3 more days
Three hundred more people in St Catherine who need to be tested for the novel coronavirus disease 2019 (COVID-19) have caused the Government to extend the curfew measures in the parish for most of the rest of this week.
Prime Minister Andrew Holness made the announcement yesterday as he gave the latest update on the Government’s efforts to deal with the pandemic.
“The Cabinet has decided, based on the advice of the Ministry of Health, that the 24-hour curfew for St Catherine be extended for a further three days commencing at 6:00 am on Tuesday, April the 28, and ending at 6:00 am on Friday, May 1, 2020,” said Holness.
“Those three days will follow as the Order had declared them in terms of which day would be a shopping day, which day would be a stocking day, which day would be a no-movement day.
“So, we will extend the curfew in St Catherine. Today [Monday] was a shopping day and tomorrow would be what is called a stocking day, so that is a no-movement day for citizens. However, persons who have shops and supermarkets, they are allowed movement for restocking,” added Holness.
The prime minister admitted the curfew measures in the parish started two weeks ago without a high level of compliance on the days which were designated for shopping, but he argued that this improved over time with the increase in the number of days allowed for that activity.
According to Holness, the lockdown of the parish, home to business process outsourcing (BPO) company Alorica, now the epicentre of the virus in the island, has helped to slow the spread of COVID-19.
He argued that St Catherine is not really in a “lockdown” but rather is under a 24-hour curfew that allows many exceptions and significant shopping days.
“People can still feel a sense of being locked in and a sense of isolation and it can lead to many behaviours that could, within themselves, create problems. So the Government is seized of the importance of ensuring that these measures are not extended beyond what is necessary,” declared Holness.
He argued that the measures in St Catherine have significantly slowed the community spread of the virus.
“From the numbers we have, from the 26th of April, 2020 there were 196 cases in St Catherine; 150 of those were from the workplace cluster.

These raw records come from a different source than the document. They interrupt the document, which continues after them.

(** A worker turns that task into a message with the block. *)
Lemma task_served now tmw s p c x n b e e1 tr :
  inv e1 → store_ok s → store_keyed s → (0 < tmw)%Z → outbox e1 = [] →
  BitswapMessage.cid x = c → BitswapMessage.want_type x = Wantlist.Block →
  get_size s c = Some n → get s c = Some b →
  PeerTaskQueue.trackers (peer_task_queue e1) = {[p := tr]} →
  PeerTracker.pending_map tr = {[c := QueueTask_new (found_task e x n) p now]} →
  PeerTracker.active_work tr = 0%Z → PeerTracker.freeze_val tr = 0%Z →
  ∃ e2 msg, worker_tick tmw s e1 = Done e2 ∧ inv e2 ∧
    outbox e2 = [mkEnvelope p msg [found_task e x n]] ∧ BitswapMessage.blocks msg = {[c := b]} ∧
    BitswapMessage.inv msg ∧ ledger_map e2 = ledger_map e1 ∧ score_ledger e2 = score_ledger e1.
Proof.
  intros Hi Hso Hk Hpos Ho Hx Hb Hn Hg Htr Hp Ha Hf.
  assert (work_fits e1) as Hw.
  { intros p' tr' Htr'. unfold tracker in Htr'. rewrite Htr in Htr'.
    apply lookup_singleton_Some in Htr' as [<- <-]. rewrite Ha. unfold PeerTracker.pending_total.
    rewrite Hp. rewrite <-insert_empty, map_sum_insert, map_sum_empty by apply lookup_empty. simpl.
    specialize (Hso _ _ Hn). unfold send_as_block. rewrite Hb. simpl. lia. }
  destruct (worker_tick_ok tmw s e1 Hi Hk Hw) as (e2 & Hrun & Hi2 & Ht & Hl & _ & Hsc).
  assert (∀ p' tr1 tr' ts, tracker e1 p' = Some tr1 → PeerTracker.pop_tasks tmw tr1 = Done (ts, tr') →
    p' = p ∧ ts = [found_task e x n]) as Hone.
  { intros p' tr1 tr' ts H1 H2. unfold tracker in H1. rewrite Htr in H1.
    apply lookup_singleton_Some in H1 as [<- <-]. split; [done|].
    refine (pop_single tmw tr tr' ts c (QueueTask_new (found_task e x n) p now) _ _ _ _ _ _); try done.
    eapply PeerTaskQueue.inv_tracker; [apply Hi|]. rewrite Htr. apply lookup_singleton_eq. }
  assert (reply s (found_task e x n) = (Some b, None)) as Hrep.
  { unfold reply, is_block_task. simpl. unfold send_as_block. rewrite Hb. simpl. by rewrite Hx, Hg. }
  exists e2. destruct Ht as [e2 Hnone _|p' tr1 tr' e2 H1 H2 _|p' tr1 tr' ts e2 H1 H2 H3 _|
    p' tr1 tr' ts msg e2 H1 H2 _ Hh Hans _ Ho2].
  - rewrite Htr in Hnone. by apply map_non_empty_singleton in Hnone.
  - by destruct (Hone _ _ _ _ H1 H2) as [_ [=]].
  - destruct (Hone _ _ _ _ H1 H2) as [_ ->]. apply Forall_cons in H3 as [H3 _]. by rewrite Hrep in H3.
  - destruct (Hone _ _ _ _ H1 H2) as [-> ->]. exists msg. split_and!; try done.
    + by rewrite Ho2, Ho.
    + pose proof Hans as [Hin Hout]. apply map_eq. intros c'. destruct (decide (c' = c)) as [->|Hne].
      * rewrite lookup_singleton_eq. specialize (Hin (found_task e x n)).
        rewrite Hrep in Hin. unfold slot in Hin. simpl in Hin. rewrite Hx in Hin.
        assert (found_task e x n ∈ [found_task e x n]) as Hel by set_solver. specialize (Hin Hel). congruence.
      * rewrite lookup_singleton_ne by done.
        assert (slot msg c' = (None, None)) as Hs'; [|unfold slot in Hs'; congruence].
        apply Hout. simpl. rewrite Hx. set_solver.
    + by eapply answers_message_inv.
Qed.

(** A decidable check of [work_fits]. *)
Lemma work_fits_check e :
  forallb (λ kt, bool_decide (PeerTracker.active_work kt.2 + PeerTracker.pending_total kt.2 ≤ usize_max)%Z)
    (map_to_list (PeerTaskQueue.trackers (peer_task_queue e))) = true → work_fits e.
Proof.
  intros Hall p tr Htr. apply forallb_forall with (x := (p, tr)) in Hall.
  - by apply bool_decide_eq_true in Hall.
  - apply list_elem_of_In. by apply elem_of_map_to_list.
Qed.

(** C23: invariant and progress of the engine.  In every state reachable from a
    new engine, whatever peers, store and workers do, each ledger is filed under
    its peer with a well-formed wantlist, no block is registered without a peer
    that waits for it, the task queue is well formed, and each queued message
    files its blocks under their identifiers and announces no block it carries;
    and none of the five handlers that can panic does so there as long as the
    counters have room: a message, new blocks, received blocks, a tick of a worker
    and the sending of a message. *)
Theorem engine_invariant (c : Config) (e : Engine) :
  rtc step (new c) e →
  (map_Forall Ledger.inv (ledger_map e) ∧ PeerLedger.inv (peer_ledger e) ∧
   PeerTaskQueue.inv (peer_task_queue e) ∧ ScoreLedger.inv (score_ledger e) ∧ envelopes_ok e) ∧
  (∀ now s p m, message_ok m → store_ok s → room (vec_len (entries_of m)) e →
     is_done (message_received now s p m e) = true) ∧
  (∀ now bs, Forall (λ b, vec_len (BitswapMessage.block_data b) ≤ usize_max)%Z bs →
     room (notifications e bs) e → is_done (notify_new_blocks now bs e) = true) ∧
  (∀ now p bs, score_room e p bs → is_done (received_blocks now p bs e) = true) ∧
  (∀ tmw s, store_keyed s → work_fits e → is_done (worker_tick tmw s e) = true) ∧
  (∀ now, (∀ env rest, outbox e = env :: rest → score_room e (env_peer env) (blocks_of (message env))) →
     is_done (send_envelope now e) = true).
Proof.
  intros [Hi Ho]%engine_reachable_inv. split_and!; try done; try apply Hi.
  - intros now s p m Hm Hs Hr. by destruct (message_received_ok now s p m e Hi Hm Hs Hr) as (? & -> & _).
  - intros now bs Hb Hr. by destruct (notify_new_blocks_ok now bs e Hi Hb Hr) as (? & -> & _).
  - intros now p bs Hr. by destruct (received_blocks_ok now p bs e Hi Hr) as (? & -> & _).
  - intros tmw s Hk Hw. by destruct (worker_tick_ok tmw s e Hi Hk Hw) as (? & -> & _).
  - intros now Hr. unfold envelopes_ok in Ho. destruct (outbox e) as [|env rest] eqn:Eo; [unfold send_envelope; by rewrite Eo|].
    apply Forall_cons in Ho as [Hm _]. by destruct (send_envelope_ok now e env rest Hi Eo Hm (Hr _ _ eq_refl)) as (? & ? & -> & _).
Qed.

So it tells you that a large number, a significant number of the cases, this looks like more than 70 per cent of the cases in St Catherine, would be from the workplace cluster. It tells me as well that we have outstanding — in terms of contact tracing and identifying persons who are either positive, or suspected to be positive — nearly 300 more persons in St Catherine that the Public Health Department needs to interview and to do contact tracing with,” said Holness.
He argued that with these 300 individuals still to be contacted there is no way to lift the curfew now.
Holness also noted that several people who have tested positive, and their contacts, have already been taken out of the parish and when the other 300 individuals are taken out, St Catherine should be okay.
“You can see that the public health measures which have been put in place — of doing the contact tracing, identifying those who are infected, putting measures around them — that those measures have largely worked, and what facilitated that would be the 24-hour curfew,” said Holness as he argued that the Government has controlled the spread of the virus in St Catherine to mainly the workplace cluster.